From 2004 onwards I worked for a total of ten years with various development agencies and in several projects in the South Pacific – in Papua New Guinea and Bougainville, to be precise. My sending agencies were the Bavarian Mission Eine Welt (One World Mission) and the Austrian organisation HORIZONT3000.

I have now been involved in the Pacific Network, a charitable association, and the associated Pacific Information Centre, for many years. I have been able not only to make a lot of personal and professional contacts but also to regularly obtain background information and news from the Pacific region.

Now a member of the network

When I returned in 2015, I had to start a new career altogether, because I had never really had a proper job in Germany. Alongside my work, I also attended meetings of the Pacific Network and was invited to speak at an annual conference. And I was later elected to serve as a member of the board. 

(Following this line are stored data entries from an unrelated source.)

(** X10.  [insert] never calls the driver's [insert]: whatever it is
    called with and whatever the tenant field is, a driver call it makes
    is a call of [save], with the five positional arguments
    [(doc_or_docs, manipulate, safe, check_keys, continue_on_error)]. *)
Theorem insert_calls_only_save s self doc_or_docs manipulate safe check_keys
    continue_on_error kwargs c h :
  (c, h) ∈ new_calls s
    (insert driver self doc_or_docs manipulate safe check_keys
            continue_on_error kwargs s).2 →
  c = mkCall self drv_save
        [doc_or_docs; manipulate; safe; check_keys; continue_on_error] kwargs.
Proof.
  intros Hin.
  assert (∀ s0, delegated s0 = delegated s →
            (c, h) ∈ new_calls s
              (super_call driver
                 (mkCall self drv_save
                    [doc_or_docs; manipulate; safe; check_keys;
                     continue_on_error] kwargs) s0).2 →
            c = mkCall self drv_save
                  [doc_or_docs; manipulate; safe; check_keys;
                   continue_on_error] kwargs) as Hsuper.
  { intros s0 Hd Hc.
    destruct (super_call_hands_over driver
                (mkCall self drv_save
                   [doc_or_docs; manipulate; safe; check_keys;
                    continue_on_error] kwargs) s0 s Hd) as (Hnew & _).
    rewrite Hnew in Hc. apply list_elem_of_singleton in Hc. congruence. }
  assert (∀ r : result value, (c, h) ∈ new_calls s (r, s).2 → False)
    as Hnone.
  { intros r Hc. rewrite new_calls_same in Hc by done.
    by apply elem_of_nil in Hc. }
  destruct (tenant_of s self) as [p|] eqn:Htf.
  - destruct (dict_truthy (dict_at (heap s) p)) eqn:Htruth.
    + pose proof (truthy_predicate_set _ _ _ Htf Htruth) as Hset.
      destruct (isinstance_list_tuple doc_or_docs) eqn:Hseq.
      * destruct (items doc_or_docs) as [|doc docs'] eqn:Hitems.
        { rewrite (insert_set_empty _ _ _ _ _ _ _ _ _ _ _ Hset Hseq Hitems)
            in Hin. eapply Hsuper; [|exact Hin]. done. }
        rewrite (insert_set_sequence _ _ _ _ _ _ _ _ _ _ _ _ _
                   Hset Hseq Hitems) in Hin.
        destruct doc; rewrite new_calls_same in Hin by done;
          by apply elem_of_nil in Hin.
      * destruct (isinstance_dict doc_or_docs) eqn:Hdict.
        { destruct doc_or_docs; try done.
          rewrite (insert_set _ _ _ _ _ _ _ _ _ _ _ Hset) in Hin.
          eapply Hsuper; [|exact Hin]. done. }
        rewrite (insert_set_other _ _ _ _ _ _ _ _ _ _ _ Hset Hseq Hdict)
          in Hin.
        by destruct (Hnone _ Hin).
    + unfold tenant_of in Htf. unfold insert, bind, truth in Hin.
      simpl in Hin. rewrite Htf, Htruth in Hin. by destruct (Hnone _ Hin).
  - unfold tenant_of in Htf. unfold insert, bind, truth in Hin.
    simpl in Hin. rewrite Htf in Hin. by destruct (Hnone _ Hin).
Qed.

As an active member, I plan events and am involved in developing the programme work of the association. And I look after guests from the Pacific for our partners in the network. But more than anything else, I regularly exchange news and information with other activists and keep in touch with former friends and colleagues from Papua New Guinea in this way. My voluntary activities involve a lot of work, but I really wouldn’t want to do without the network as a means of sharing thoughts and ideas.

The members of the network view the Pacific from very different perspectives: There are scientists, former professional development workers, and people who have professional or personal connections with the Pacific or are politically active. The political activists campaign, for example, against nuclear weapons tests and the environmentally and socially destructive extraction of raw materials.

What exactly is the Pacific Network?

The Pacific Network is a national association of groups concerned with the Pacific. It was founded in the 1980s and has more than 200 members. It is committed to promoting the political, economic, environmental, and cultural concerns of the Pacific island states – a region which doesn’t get much attention in Germany – among German-speaking people. This is done online using a website, Facebook, and Twitter and off-line through print publications, annual meetings on various topics, and political action. At the same time, we are involved in the educational work of the Pacific Information Centre and the lobbying activities of the Oceania Dialogue. There are regional groups as well – in Hamburg, Berlin, and Nuremberg, for example.

The annual conference of the network

Our next conference is to be held over the weekend of 6-8 March in Göttingen. Even if you are not a member, but have returned from the Pacific region, for example, you will be very welcome!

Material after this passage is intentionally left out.